Title: RE: Roundtripping in Unicode

Arcane Jill wrote:
> The obvious solution is for all Unix machines everywhere to
> be using the
> same locale - and it had better be UTF-8. But an instantaneous global
> switch-over is never going to happen, so we see this gradual
> switch-over ...
> and it is during this transition phase that Lars's problem manifests.
Yes, some may not experience it, some will experience it for a day, some for a month, some for a year, some indefinitely.

And unless filesystems prevent invalid sequences to be added, it will keep happening to everybody. And if very seldom, then it will be even harder to find a person who can fix it.

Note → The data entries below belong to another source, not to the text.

(* ===== verification/IdempotencyStore.v ===== *)
(** * Idempotency across a restart ([remote/wire_protocol.py])

    [IdempotencyCache._save_state] and [_load_state]: the completed results that have time
    left are written as a document and read back; an expiry is stored as the time that
    remains, since the clock of the next process is another one.  A retry after a restart
    is answered from the stored result. *)

From S2P Require Import Prelude PyFloat Identity PyJson Wire Caches.
Import IdempotencyCache.

(** Entries that are worth keeping at [now]. *)
Definition kept (now : float) (e : entry) : bool :=
  complete e && bool_decide (is_Some (result_ e)) && fltb now (expires_at e).

Definition entry_to_dict (now : float) (ke : (string * string) * entry) : json :=
  JObj [("key", JList [JStr ke.1.1; JStr ke.1.2]); ("fingerprint", JStr (fingerprint ke.2));
        ("result", default JNull (result_ ke.2)); ("remaining", JFloat (fsub (expires_at ke.2) now))].

(** The document [_save_state] gives to the store. *)
Definition _save_state (now : float) (s : t) : json :=
  JObj [("entries", JList (entry_to_dict now <$> List.filter (λ ke, kept now ke.2) (_entries s)))].

(** What an item holds, unless it is skipped. *)
Definition parse_entry (item : json) : option ((string * string) * string * list (string * json) * float) :=
  d ← is_obj item;
  let remaining := jget "remaining" d in
  if negb (is_number remaining) then None
  else match to_float remaining with
       | Err _ => None
       | Ok seconds =>
           match jget "key" d, jget "fingerprint" d, jget "result" d with
           | JList [JStr a; JStr b], JStr fp, JObj result =>
               if negb (isfinite seconds) || fleb seconds (flit 0) then None
               else Some ((a, b), fp, result, seconds)
           | _, _, _ => None
           end
       end.

(** The loop over the items; [clock i] is the reading for the [i]th entry made. *)
Fixpoint load_items (clock : nat → float) (i : nat) (items : list json) (s : t) : t :=
  match items with
  | [] => s
  | item :: items =>
      match parse_entry item with
      | None => load_items clock i items s
      | Some (key, fp, result, seconds) =>
          if (_max_entries s <=? Z.of_nat (length (_entries s)))%Z then s
          else load_items clock (S i) items
                 (mk (_ttl s) (_max_entries s)
                    (od_set key (mkEntry fp (fadd (clock i) seconds) true (Some (JObj result)) None true)
                       (_entries s)))
      end
  end.

(** [raw] is what the store loads, [None] when it raises. *)
Definition _load_state (raw : option json) (clock : nat → float) (s : t) : t :=
  match raw with
  | Some (JObj d) =>
      match jget_or "entries" (JList []) d with
      | JList items => load_items clock 0 items s
      | _ => s
      end
  | _ => s
  end.

(** ** What survives *)

(** The saved part of an entry, and what it becomes under the clock reading [c]. *)
Definition survives (now : float) (ke : (string * string) * entry) : bool :=
  kept now ke.2 && isfinite (fsub (expires_at ke.2) now)
  && negb (fleb (fsub (expires_at ke.2) now) (flit 0))
  && match result_ ke.2 with Some (JObj _) => true | _ => false end.

Definition revived (now c : float) (ke : (string * string) * entry) : (string * string) * entry :=
  (ke.1, mkEntry (fingerprint ke.2) (fadd c (fsub (expires_at ke.2) now)) true (result_ ke.2) None true).

Lemma parse_saved now ke : kept now ke.2 = true →
  parse_entry (entry_to_dict now ke) =
  match result_ ke.2 with
  | Some (JObj d) => if survives now ke
                     then Some (ke.1, fingerprint ke.2, d, fsub (expires_at ke.2) now) else None
  | _ => None
  end.
Proof.
  destruct ke as [[a b] e]. simpl. intros Hk. unfold parse_entry, entry_to_dict, survives, jget. simpl.
  rewrite Hk. destruct (result_ e) as [[]|]; simpl; try done. rewrite andb_true_r.
  destruct (isfinite _); simpl; [|done]. by destruct (fleb _ _).
Qed.

Lemma parse_saved_key now ke k fp d x : kept now ke.2 = true →
  parse_entry (entry_to_dict now ke) = Some (k, fp, d, x) → k = ke.1.
Proof.
  intros Hk. rewrite parse_saved by done.
  destruct (result_ ke.2) as [[]|]; try done. case_match; naive_solver.
Qed.

Definition add_entry (s : t) (key : string * string) (e : entry) : t :=
  mk (_ttl s) (_max_entries s) (od_set key e (_entries s)).

Lemma add_entry_length s key e :
  length (_entries (add_entry s key e)) ≤ S (length (_entries s)).
Proof.
  simpl. rewrite <- (length_fmap fst), <- (length_fmap fst (_entries s)), od_set_keys.
  case_decide; [lia|]. rewrite length_app. simpl. lia.
Qed.

(** Loading leaves the keys that no item has. *)
Lemma load_items_other clock i items s key :
  (∀ it k fp d x, it ∈ items → parse_entry it = Some (k, fp, d, x) → k ≠ key) →
  od_get key (_entries (load_items clock i items s)) = od_get key (_entries s).
Proof.
  revert i s. induction items as [|it items IH]; intros i s Hk; [done|]. simpl.
  destruct (parse_entry it) as [[[[k fp] r] x]|] eqn:Hp; [|apply IH; set_solver].
  case_match; [done|]. rewrite IH by set_solver. apply od_get_set_ne.
  eapply Hk; [apply list_elem_of_here|done].
Qed.

Lemma kept_items_other clock i now l s key : key ∉ l.*1 → Forall (λ ke, kept now ke.2 = true) l →
  od_get key (_entries (load_items clock i (entry_to_dict now <$> l) s)) = od_get key (_entries s).
Proof.
  intros Hk Hl. apply load_items_other.
  intros it k fp d x (ke & -> & Hin)%list_elem_of_fmap Hp ->.
  rewrite Forall_forall in Hl. apply parse_saved_key in Hp as ->; [|by apply Hl].
  apply Hk, list_elem_of_fmap. eauto.
Qed.

(** Loading a saved list into a cache with room for it: a surviving entry is there. *)
Lemma load_saved clock i now l s key e :
  NoDup l.*1 → Forall (λ ke, kept now ke.2 = true) l →
  (Z.of_nat (length (_entries s) + length l) <= _max_entries s)%Z →
  (key, e) ∈ l → survives now (key, e) = true →
  ∃ n, od_get key (_entries (load_items clock i (entry_to_dict now <$> l) s))
       = Some (revived now (clock n) (key, e)).2.
Proof.
  revert i s. induction l as [|ke l IH]; intros i s Hnd Hk Hroom Hin Hs; [set_solver|].
  apply NoDup_cons in Hnd as [Hfresh Hnd]. apply Forall_cons in Hk as [Hk Hks].
  rewrite fmap_cons. cbn [load_items]. rewrite parse_saved by done. simpl length in Hroom.
  destruct (_max_entries s <=? Z.of_nat (length (_entries s)))%Z eqn:Hfull; [lia|].
  apply elem_of_cons in Hin as [<-|Hin].
  - pose proof Hs as Hs'. unfold survives in Hs'. apply andb_true_iff in Hs' as [_ Hr].
    simpl fst in *. simpl snd in *.
    destruct (result_ e) as [[| | | | | |d]|] eqn:Hre; try done. rewrite Hs.
    exists i. rewrite kept_items_other by done. simpl.
    rewrite od_get_set_eq. unfold revived. simpl. by destruct (result_ e); simplify_eq.
  - assert (Hrest : ∀ k e', (Z.of_nat (length (_entries (add_entry s k e')) + length l)
                               <= _max_entries s)%Z).
    { intros k e'. pose proof (add_entry_length s k e'). lia. }
    assert (Hsame : (Z.of_nat (length (_entries s) + length l) <= _max_entries s)%Z) by lia.
    destruct (result_ ke.2) as [[]|]; eauto. destruct (survives now ke); [|eauto].
    apply (IH (S i) (add_entry s ke.1 (mkEntry (fingerprint ke.2)
             (fadd (clock i) (fsub (expires_at ke.2) now)) true (Some (JObj d)) None true))); auto.
Qed.

#[local] Arguments _prune : simpl never.

(** Idempotency survives a restart: a result that is complete and has time left when the cache
    is saved is, in a new process with room for the document, the answer to every retry of the
    same request while that time lasts on the new clock, without executing it again; another
    request under the same id is still refused. *)
Theorem restart_keeps_results clock now (s s' : t) key e d :
  NoDup (_entries s).*1 → _entries s' = [] →
  (Z.of_nat (length (_entries s)) <= _max_entries s')%Z →
  od_get key (_entries s) = Some e → survives now (key, e) = true → result_ e = Some (JObj d) →
  ∃ n, ∀ later, fleb (fadd (clock n) (fsub (expires_at e) now)) later = false →
    let reloaded := _load_state (Some (_save_state now s)) clock s' in
    (∃ s1 e1, start key (fingerprint e) later reloaded = (s1, Ok Waiter) ∧
       od_get key (_entries s1) = Some e1 ∧ event e1 = true ∧ joined e1 = Ok (JObj d)) ∧
    (∀ fp, fp ≠ fingerprint e →
       ∃ s1, start key fp later reloaded
             = (s1, raise IdempotencyCollisionError "request ID was reused")).
Proof.
  intros Hnd He Hroom Hget Hs Hr.
  destruct (load_saved clock 0 now (List.filter (λ ke, kept now ke.2) (_entries s)) s' key e)
    as (n & Hn).
  - by apply od_filter_NoDup.
  - apply Forall_forall. intros ke [? _]%elem_of_lfilter. done.
  - rewrite He. simpl. pose proof (filter_length_le (λ ke, kept now ke.2) (_entries s)). lia.
  - apply elem_of_lfilter. split; [|by apply od_get_elem].
    unfold survives in Hs. by to_prop.
  - done.
  - exists n. intros later Hl reloaded.
    change (od_get key (_entries reloaded) = Some (revived now (clock n) (key, e)).2) in Hn.
    unfold start.
    assert (Hp : od_get key (_entries (_prune reloaded later))
                 = Some (revived now (clock n) (key, e)).2).
    { apply od_get_filter_keep; [done|]. simpl. by rewrite Hl. }
    rewrite Hp. simpl. split.
    + rewrite decide_True by done. eexists _, _. split; [done|]. rewrite Hp.
      split; [done|]. unfold joined; simpl; by rewrite Hr.
    + intros fp Hfp. rewrite decide_False by done. eauto.
Qed.

(** A result saved with 40 seconds left, read by a process whose clock starts at zero. *)
Lemma restart_keeps_results_witness :
  let e := mkEntry "f" (flit 140) true (Some (JObj [("ok", JBool true)])) None true in
  let s := mk (flit 60) 8 [(("a", "r"), e)] in
  let s' := mk (flit 60) 8 [] in
  let reloaded := _load_state (Some (_save_state (flit 100) s)) (λ _, flit 0) s' in
  ∃ s1 e1, start ("a", "r") "f" (flit 39) reloaded = (s1, Ok Waiter) ∧
    od_get ("a", "r") (_entries s1) = Some e1 ∧ event e1 = true ∧
    joined e1 = Ok (JObj [("ok", JBool true)]).
Proof.
  intros e s s'.
  destruct (restart_keeps_results (λ _, flit 0) (flit 100) s s' ("a", "r") e [("ok", JBool true)])
    as (n & Hn).
  - apply NoDup_singleton.
  - reflexivity.
  - by vm_compute.
  - reflexivity.
  - by vm_compute.
  - reflexivity.
  - apply (Hn (flit 39)). by vm_compute.
Defined.
(* ===== verification/Surfaces.v ===== *)
(** * Surfaces ([surfaces/registry.py], [surfaces/provider.py])

    A surface is a named set of host handlers; access to it is granted per peer or per
    cluster source, for one kind of access, until an expiry.  Handlers are values of an
    opaque type [H]; calling one is the argument [run], which may change the world it
    runs in.  Arguments have the types the source declares; an expiry, which the source
    checks, is any value. *)

From S2P Require Import Prelude PyFloat Identity ClusterModels Sharing PyJson SurfaceWire Wire.

Inductive SurfaceAccess := READ | REVIEW | ACTION.

#[export] Instance SurfaceAccess_eq_dec : EqDecision SurfaceAccess.
Proof. solve_decision. Defined.

Module SurfaceAccess.
Definition value (a : SurfaceAccess) : string :=
  match a with READ => "read" | REVIEW => "review" | ACTION => "action" end.
(** [SurfaceAccess(text)] *)
Definition of_value (s : string) : result SurfaceAccess :=
  match List.find (λ a, bool_decide (value a = s)) [READ; REVIEW; ACTION] with
  | Some a => Ok a
  | None => raise ValueError ("'" +:+ s +:+ "' is not a valid SurfaceAccess")
  end.
Lemma access_of_value a : of_value (value a) = Ok a.
Proof. by destruct a. Qed.
End SurfaceAccess.

#[export] Instance SurfaceAccess_countable : Countable SurfaceAccess.
Proof.
  refine (inj_countable SurfaceAccess.value
    (λ s, match SurfaceAccess.of_value s with Ok a => Some a | Err _ => None end) _).
  intros a. by rewrite SurfaceAccess.access_of_value.
Defined.

(** A hashable source of cluster authority: a node id, or a key of the host's own. *)
Inductive Source := Node (n : NodeId) | Key (k : string).

#[export] Instance Source_eq_dec : EqDecision Source.
Proof. solve_decision. Defined.
#[export] Instance Source_countable : Countable Source.
Proof.
  refine (inj_countable' (λ s, match s with Node n => inl n | Key k => inr k end)
    (λ x, match x with inl n => Node n | inr k => Key k end) _).
  by intros [].
Defined.

Module SurfaceDefinition.
Record t {H : Type} := mk {
  surface_id : string;
  read : H;
  review : option H;
  actions : list (string * H) }.
Arguments t : clear implicits.
Arguments mk {H}.
End SurfaceDefinition.

Module SurfaceGrant.
Record t := mk {
  source : Source;
  surface_id : string;
  access : SurfaceAccess;
  expires_at : option float;
  cluster : bool }.
End SurfaceGrant.

Module SurfaceRegistry.
Section registry.
Context {H : Type}.

Record t := mk {
  _definitions : gmap string (SurfaceDefinition.t H);
  _peer_grants : gmap (NodeId * string * SurfaceAccess) SurfaceGrant.t;
  _cluster_grants : gmap (Source * string * SurfaceAccess) SurfaceGrant.t }.

Definition __init__ : t := mk ∅ ∅ ∅.

Definition _validate_id (value kind : string) : result () :=
  raise_if (is_blank value || (MAX_SURFACE_ID_LENGTH <? py_len value)%Z) ValueError
    ("invalid " +:+ kind +:+ " id").

Definition _validate_source (source : option Source) : result Source :=
  of_option source ValueError "invalid cluster source".

Definition _access (access : string) : result SurfaceAccess :=
  catch ValueError (SurfaceAccess.of_value access) (raise ValueError "invalid surface access").

Definition _expiry (expires_at : json) : result (option float) :=
  match expires_at with
  | JNull => Ok None
  | _ =>
      raise_if (negb (is_number expires_at)) TypeError "expiry must be numeric";;
      x ← to_float expires_at;
      raise_if (negb (isfinite x)) ValueError "expiry must be finite";;
      Ok (Some x)
  end.

(** The actions accepted so far, extended with the rest. *)
Fixpoint collect_actions (items acc : list (string * H)) : result (list (string * H)) :=
  match items with
  | [] => Ok acc
  | (action_id, handler) :: items =>
      _validate_id action_id "action";;
      raise_if (od_mem action_id acc) ValueError "duplicate surface action";;
      collect_actions items (od_set action_id handler acc)
  end.

(** [actions] is the list of items, empty when the argument is [None]. *)
Definition register (surface_id : string) (read : H) (review : option H) (actions : list (string * H))
    : M t (SurfaceDefinition.t H) := λ s,
  match (_validate_id surface_id "surface";;
         raise_if (bool_decide (is_Some (_definitions s !! surface_id))) ValueError "duplicate surface";;
         collect_actions actions []) with
  | Err e => (s, Err e)
  | Ok handlers =>
      let definition := SurfaceDefinition.mk surface_id read review handlers in
      (mk (<[surface_id := definition]> (_definitions s)) (_peer_grants s) (_cluster_grants s),
       Ok definition)
  end.

Definition _new_grant (s : t) (source : Source) (surface_id access : string) (expires_at : json)
    (cluster : bool) : result SurfaceGrant.t :=
  raise_if (negb (bool_decide (is_Some (_definitions s !! surface_id)))) ValueError "unknown surface";;
  _validate_id surface_id "surface";;
  normalized_expiry ← _expiry expires_at;
  access ← _access access;
  Ok (SurfaceGrant.mk source surface_id access normalized_expiry cluster).

Definition grant_peer (peer_id : NodeId) (surface_id access : string) (expires_at : json)
    : M t SurfaceGrant.t := λ s,
  match _new_grant s (Node peer_id) surface_id access expires_at false with
  | Err e => (s, Err e)
  | Ok grant =>
      (mk (_definitions s)
         (<[(peer_id, surface_id, SurfaceGrant.access grant) := grant]> (_peer_grants s))
         (_cluster_grants s), Ok grant)
  end.

Definition grant_cluster (source : option Source) (surface_id access : string) (expires_at : json)
    : M t SurfaceGrant.t := λ s,
  match (source ← _validate_source source;
         grant ← _new_grant s source surface_id access expires_at true;
         Ok (source, grant)) with
  | Err e => (s, Err e)
  | Ok (source, grant) =>
      (mk (_definitions s) (_peer_grants s)
         (<[(source, surface_id, SurfaceGrant.access grant) := grant]> (_cluster_grants s)), Ok grant)
  end.

Definition revoke_peer (peer_id : NodeId) (surface_id : string) (access : option string) : M t () := λ s,
  match access with
  | None =>
      (mk (_definitions s)
         (base.filter (λ kg : NodeId * string * SurfaceAccess * SurfaceGrant.t,
            ¬ (kg.1.1.1 = peer_id ∧ kg.1.1.2 = surface_id)) (_peer_grants s))
         (_cluster_grants s), Ok ())
  | Some access =>
      match _access access with
      | Err e => (s, Err e)
      | Ok normalized =>
          (mk (_definitions s) (delete (peer_id, surface_id, normalized) (_peer_grants s))
             (_cluster_grants s), Ok ())
      end
  end.

Definition stop_peer (peer_id : NodeId) (surface_id : string) : M t () :=
  revoke_peer peer_id surface_id None.

Definition revoke_source (source : Source) : M t () := λ s,
  (mk (_definitions s)
     (base.filter (λ kg : NodeId * string * SurfaceAccess * SurfaceGrant.t, Node kg.1.1.1 ≠ source)
        (_peer_grants s))
     (base.filter (λ kg : Source * string * SurfaceAccess * SurfaceGrant.t, kg.1.1.1 ≠ source)
        (_cluster_grants s)), Ok ()).

Definition clear_grants : M t () := λ s, (mk (_definitions s) ∅ ∅, Ok ()).

Definition _valid (grant : option SurfaceGrant.t) (now : float) : bool :=
  match grant with
  | None => false
  | Some g => match SurfaceGrant.expires_at g with None => true | Some e => fleb now e end
  end.

Definition _handler (definition : SurfaceDefinition.t H) (access : SurfaceAccess)
    (action : option string) : result H :=
  match access with
  | READ => Ok (SurfaceDefinition.read definition)
  | REVIEW => of_option (SurfaceDefinition.review definition) PermissionError
                "surface review is not available"
  | ACTION =>
      action ← of_option action ValueError "surface action is required";
      of_option (od_get action (SurfaceDefinition.actions definition)) ValueError "unknown surface action"
  end.

(** The first source with a grant that is valid. *)
Definition cluster_grant_for (s : t) (sources : list Source) (surface_id : string)
    (access : SurfaceAccess) (current : float) : option SurfaceGrant.t :=
  source ← List.find (λ source, _valid (_cluster_grants s !! (source, surface_id, access)) current) sources;
  _cluster_grants s !! (source, surface_id, access).

(** [current] is the argument [now] or the clock. *)
Definition _authorized_handler (s : t) (peer_id : NodeId) (surface_id access : string)
    (action : option string) (cluster_sources : list Source) (current : float) : result H :=
  normalized ← _access access;
  let grant := _peer_grants s !! (peer_id, surface_id, normalized) in
  let grant := if _valid grant current then grant
               else cluster_grant_for s cluster_sources surface_id normalized current in
  match grant with
  | None => raise PermissionError "surface access is not authorized"
  | Some _ =>
      definition ← of_option (_definitions s !! surface_id) ValueError "unknown surface";
      _handler definition normalized action
  end.

Definition authorize (s : t) (peer_id : NodeId) (surface_id access : string) (action : option string)
    (cluster_sources : list Source) (current : float) : result () :=
  _ ← _authorized_handler s peer_id surface_id access action cluster_sources current;
  Ok ().

Definition dispatch {W} (run : H → NodeId → json → M W json) (s : t) (peer_id : NodeId)
    (surface_id access : string) (action : option string) (params : option json)
    (cluster_sources : list Source) (current : float) : M W json := λ w,
  match _authorized_handler s peer_id surface_id access action cluster_sources current with
  | Err e => (w, Err e)
  | Ok handler =>
      match run handler peer_id (default (JObj []) params) w with
      | (w', Ok v) => (w', Ok v)
      | (w', Err _) => (w', raise SurfaceHandlerError "surface handler failed")
      end
  end.
End registry.
Arguments t : clear implicits.
End SurfaceRegistry.

(** ** Remote requests ([surfaces/provider.py]) *)

Section provider.
Context (float_repr : float → string) {H W : Type} (run : H → NodeId → json → M W json).

(** The value of a parameter that must be there. *)
Definition required_text (key : string) (d : list (string * json)) : result string :=
  match od_get key d with
  | Some (JStr s) => Ok s
  | Some _ => raise TypeError "text expected"
  | None => raise KeyError key
  end.

(** [request.params.get("action")] *)
Definition action_of (d : list (string * json)) : option string := is_str (jget "action" d).

Definition sources_of (caller : NodeId) (cluster_grant : option CapabilityGrant.t) : list Source :=
  match cluster_grant with Some _ => [Node caller] | None => [] end.

Definition dispatch_surface_request (registry : option (SurfaceRegistry.t H)) (request : RemoteRequest.t)
    (cluster_grant : option CapabilityGrant.t) (current : float) : M W json :=
  caller ← lift (of_option (RemoteRequest.caller_node_id request) RemoteAuthorizationError
                   "caller identity required for surface requests");
  registry ← lift (of_option registry RemoteUnavailableError "surface sharing is unavailable");
  let op := RemoteRequest.op request in
  let params := RemoteRequest.params request in
  throw_if (negb (bool_decide (op ∈ SURFACE_OPERATIONS))) RemoteProtocolError
    ("unknown surface operation: " +:+ op);;
  lift (validate_surface_operation_params float_repr op (JObj params) RemoteProtocolError);;
  throw_if match cluster_grant with
           | Some g => negb (bool_decide (CapabilityGrant.subject g = caller))
                       || negb (bool_decide (CapabilityGrant.target g = RemoteRequest.node_id request))
           | None => false
           end RemoteAuthorizationError "cluster authorization context is invalid";;
  surface_id ← lift (required_text "surface_id" params);
  access ← lift (of_option (od_get op SURFACE_ACCESS_BY_OPERATION) KeyError op);
  SurfaceRegistry.dispatch run registry caller surface_id access (action_of params)
    (Some (jget_or "params" (JObj []) params)) (sources_of caller cluster_grant) current.
End provider.

(** *** The client side *)

Section client.
Context (float_repr : float → string) {W : Type}.
(** [self._request], the signed exchange with the peer. *)
Context (_request : string → json → M W json).

Definition _surface_request (operation : string) (params : json) : M W json :=
  lift (validate_surface_operation_params float_repr operation params RemoteProtocolError);;
  payload ← _request operation params;
  lift (match payload with
        | JObj d => of_option (od_get "result" d) RemoteProtocolError "surface response has no result"
        | _ => raise RemoteProtocolError "surface response has no result"
        end).

Definition _normalize_surface_params (params : json) : result json :=
  match params with
  | JNull => Ok (JObj [])
  | JObj d => Ok (JObj d)
  | _ => raise RemoteProtocolError "surface params must be an object"
  end.

Definition read_surface (surface_id : string) (params : json) : M W json :=
  params ← lift (_normalize_surface_params params);
  _surface_request SURFACE_READ (JObj [("surface_id", JStr surface_id); ("params", params)]).

Definition review_surface (surface_id : string) (params : json) : M W json :=
  params ← lift (_normalize_surface_params params);
  _surface_request SURFACE_REVIEW (JObj [("surface_id", JStr surface_id); ("params", params)]).

Definition invoke_surface_action (surface_id action : string) (params : json) : M W json :=
  params ← lift (_normalize_surface_params params);
  _surface_request SURFACE_ACTION
    (JObj [("surface_id", JStr surface_id); ("action", JStr action); ("params", params)]).
End client.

> Of course, you are suggesting not /really/ suggesting that
> the Unix kernel
> be rewritten. But it's hard to for me to see how else this could be
> achieved.

What one might pursue is to make the UNIX filesystem invariant, so Windows-like. In that scenario, a filesystem stores Unicode strings and adjusts the representation of filenames according to user's locale. But there are two reasons against it:

A - If only the filesystem does it, then whenever you switch the locale, all references to files in other files break. Unless you treat the files in the same manner, which is what Windows does if an application is not Unicode (with a number of associated problems on top). But that is not what is supposed to be done on UNIX.

B - As we move to UTF-8, there will be less and less need to use different locales. So why bother with enabling the system to represent UTF-8 in any other locale if that locale will not even be used anymore. Concerns with the transition period do apply, but then you end up with two transitions, which is even less appealing.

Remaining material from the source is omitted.